There is a problem herre, however. Because a word occurs in toponyms,  
it does not follow that it was a living word in the Middle and Late  
Look at the parallel in Irish. The inherited word for 'sea' is muir,  
but muir occurs only in toponyms e.g. Muir nIocht 'the Channel', an  
Mhuir Rua 'the Red Sea'. The ordinary word for 'sea' is farraige in  
Irish and cuan in Scottish Gaelic.
The Irish word inis is the inherited word for 'island' but it has been  
entirely replaced in speech by oileán. So one says Inis Mór  
'Inishmore' but san oileán 'on the island'.
Awan, Awen (not avon) may be attested in Cornish hydronymy, but that  
is not the same as saying that awan is the ordinary word for 'river';  
it is not.
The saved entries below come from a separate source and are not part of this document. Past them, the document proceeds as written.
(** ** The operations

    Every method of [APIClient] has a tool of the same name in server.py,
    registered with [@mcp.tool()]; an [operation] is a name with its
    arguments. *)

Inductive operation : Type :=
| ListProjects
| GetProject (project_name : string)
| CheckProjectAccess (project_name : string)
| ListSessions (project_name : string)
| GetSession (project_name session_name : string)
| GetSessionK8sResources (project_name session_name : string)
| ListSessionWorkspace (project_name session_name : string)
| GetWorkspaceFile (project_name session_name path : string)
| ListOotbWorkflows
| GetWorkflowMetadata (project_name session_name : string)
| GetClusterInfo
| GetHealth.

(** ** client.py *)

Module Client.

Record APIClient : Type := mk_APIClient {
  base_url : string;
  token : string;
  client : AsyncClient
}.

Definition default_backend_api_url : string :=
  "http://vteam-backend.ambient-code.svc.cluster.local:8080/api".

Section Construction.

(** [httpx] parses the base address it is constructed with:
    [invalid_url u] is the message of the [httpx.InvalidURL] it raises for
    an address it cannot parse, [None] for an address it accepts. *)
Variable invalid_url : string -> option string.

(** [httpx.AsyncClient(base_url=..., headers={"Authorization": ...},
    timeout=...)]. *)
Definition new_AsyncClient (base_url authorization : string) (timeout : Z)
    : M AsyncClient :=
  match invalid_url base_url with
  | Some message => raise (mk_exn InvalidURL message)
  | None => ret (mk_AsyncClient base_url authorization timeout)
  end.

(** [APIClient.__init__(base_url, token)], with the environment it reads. *)
Definition __init__ (environ : string -> option string)
    (base_url token : option string) : M APIClient :=
  let self_base_url :=
    str_or base_url (getenv environ "BACKEND_API_URL" default_backend_api_url) in
  let self_token := str_or token (getenv environ "BOT_TOKEN" "") in
  if String.eqb self_token ""
  then raise (mk_exn ValueError "BOT_TOKEN environment variable must be set")
  else
    client <- new_AsyncClient self_base_url ("Bearer " ++ self_token) 30 ;;
    ret (mk_APIClient self_base_url self_token client).

End Construction.

Section Methods.

(** The network: what happens to each request that is sent. *)
Variable net : request -> outcome.

(** [str(v)] for a value that is not a [str]. *)
Variable repr : value -> string.

(** [f"{v}"]. *)
Definition format (v : value) : string :=
  match v with
  | VStr s => s
  | _ => repr v
  end.

(** [await client.get(url)] and [await client.get(url, base_url=b)].
    Without the keyword the request is logged, then answered by the
    network.  [httpx.AsyncClient.get] has no [base_url] parameter: a call
    that passes one raises [TypeError] when the arguments are bound, and
    no request comes to exist. *)
Definition get (c : AsyncClient) (url : string)
    (base_url : option string) : M response :=
  match base_url with
  | Some _ =>
      raise (mk_exn TypeError
               "AsyncClient.get() got an unexpected keyword argument 'base_url'")
  | None =>
      fun log =>
        let q := mk_request (ac_base_url c) (ac_authorization c) url in
        match net q with
        | Responds r => (Return r, (log ++ [q])%list)
        | Fails e => (Raise e, (log ++ [q])%list)
        end
  end.

Definition _handle_response (response : response)
    (resource_type : string) : M value :=
  if (status_code response >=? 200) && (status_code response <? 300)
  then lift (json response)
  else if status_code response =? 401
  then raise (mk_exn Exception
                "Authentication failed. BOT_TOKEN may be invalid or expired.")
  else if status_code response =? 403
  then raise (mk_exn Exception
                ("Access denied. User does not have permission for this "
                   ++ resource_type ++ "."))
  else if status_code response =? 404
  then raise (mk_exn Exception
                (PyStr.capitalize resource_type ++ " not found"))
  else if status_code response >=? 500
  then
    error_msg <-
      try_except
        (error_data <- lift (json response) ;;
         value_get error_data "error" (VStr "Unknown backend error"))
        [(Exception, fun _ => ret (VStr "Unknown backend error"))] ;;
    raise (mk_exn Exception ("Backend API error: " ++ format error_msg))
  else raise (mk_exn Exception
                ("Request failed with status "
                   ++ PyStr.of_int (status_code response))).

(** The two [except] clauses every method ends with. *)
Definition transport_handlers (A : Type) : handlers A :=
  [(ConnectError,
    fun _ => raise (mk_exn Exception
               "Cannot reach backend API. Check cluster connectivity."));
   (TimeoutException,
    fun _ => raise (mk_exn Exception
               "Request timed out after 30s. Backend may be overloaded."))].

Definition list_projects (self : APIClient) : M value :=
  try_except
    (response <- get (client self) "/projects" None ;;
     data <- _handle_response response "projects" ;;
     value_get data "items" (VList []))
    (transport_handlers value).

Definition get_project (self : APIClient) (project_name : string) : M value :=
  try_except
    (response <- get (client self) ("/projects/" ++ project_name) None ;;
     _handle_response response "project")
    (transport_handlers value).

Definition check_project_access (self : APIClient)
    (project_name : string) : M value :=
  try_except
    (response <- get (client self)
                   ("/projects/" ++ project_name ++ "/access") None ;;
     _handle_response response "access information")
    (transport_handlers value).

Definition list_sessions (self : APIClient) (project_name : string) : M value :=
  try_except
    (response <- get (client self)
                   ("/projects/" ++ project_name ++ "/agentic-sessions") None ;;
     data <- _handle_response response "sessions" ;;
     value_get data "items" (VList []))
    (transport_handlers value).

Definition get_session (self : APIClient)
    (project_name session_name : string) : M value :=
  try_except
    (response <- get (client self)
                   ("/projects/" ++ project_name ++ "/agentic-sessions/"
                      ++ session_name) None ;;
     _handle_response response "session")
    (transport_handlers value).

Definition get_session_k8s_resources (self : APIClient)
    (project_name session_name : string) : M value :=
  try_except
    (response <- get (client self)
                   ("/projects/" ++ project_name ++ "/agentic-sessions/"
                      ++ session_name ++ "/k8s-resources") None ;;
     _handle_response response "k8s resources")
    (transport_handlers value).

Definition list_session_workspace (self : APIClient)
    (project_name session_name : string) : M value :=
  try_except
    (response <- get (client self)
                   ("/projects/" ++ project_name ++ "/agentic-sessions/"
                      ++ session_name ++ "/workspace") None ;;
     data <- _handle_response response "workspace" ;;
     value_get data "files" (VList []))
    (transport_handlers value).

Definition get_workspace_file (self : APIClient)
    (project_name session_name path : string) : M value :=
  if PyStr.contains ".." path
  then raise (mk_exn ValueError "Path cannot contain '..' components")
  else
    try_except
      (response <- get (client self)
                     ("/projects/" ++ project_name ++ "/agentic-sessions/"
                        ++ session_name ++ "/workspace/" ++ path) None ;;
       _handle_response response "file")
      (transport_handlers value).

Definition list_ootb_workflows (self : APIClient) : M value :=
  try_except
    (response <- get (client self) "/workflows/ootb" None ;;
     data <- _handle_response response "workflows" ;;
     value_get data "workflows" (VList []))
    (transport_handlers value).

Definition get_workflow_metadata (self : APIClient)
    (project_name session_name : string) : M value :=
  try_except
    (response <- get (client self)
                   ("/projects/" ++ project_name ++ "/agentic-sessions/"
                      ++ session_name ++ "/workflow/metadata") None ;;
     _handle_response response "workflow metadata")
    (transport_handlers value).

Definition get_cluster_info (self : APIClient) : M value :=
  try_except
    (response <- get (client self) "/cluster-info" None ;;
     _handle_response response "cluster info")
    (transport_handlers value).

Definition get_health (self : APIClient) : M value :=
  try_except
    (response <- get (client self) "/health"
                   (Some (PyStr.replace (base_url self) "/api" "")) ;;
     _handle_response response "health status")
    (transport_handlers value).

(** The method an operation names, applied to its arguments. *)
Definition call (self : APIClient) (op : operation) : M value :=
  match op with
  | ListProjects => list_projects self
  | GetProject p => get_project self p
  | CheckProjectAccess p => check_project_access self p
  | ListSessions p => list_sessions self p
  | GetSession p s => get_session self p s
  | GetSessionK8sResources p s => get_session_k8s_resources self p s
  | ListSessionWorkspace p s => list_session_workspace self p s
  | GetWorkspaceFile p s f => get_workspace_file self p s f
  | ListOotbWorkflows => list_ootb_workflows self
  | GetWorkflowMetadata p s => get_workflow_metadata self p s
  | GetClusterInfo => get_cluster_info self
  | GetHealth => get_health self
  end.

End Methods.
River is ryver, and in river names one finds dowr Hombyr  
'the river Humber', dowr Tyber 'the river Tiber' in the texts.

Blodon 'flower' is in OC but the plural blejyow is attested only in  
dewsull blegyow 'Palm Sunday' in the Passion Poem. The ordinary word  
for 'flowers' was flourys.


Words in OC are a legitimate part of the vocabulary and by the  
principle of tota Cornicitas must be allowed.
On 30 Me 2010, at 16:45, Craig Weatherhill wrote:

> I have tried to convince people that Cornish place-name elements  
> must be included as 'textual evidence' because: 1) they exist, and  
> therefore: 2) they must have been used in spoken and written Cornish.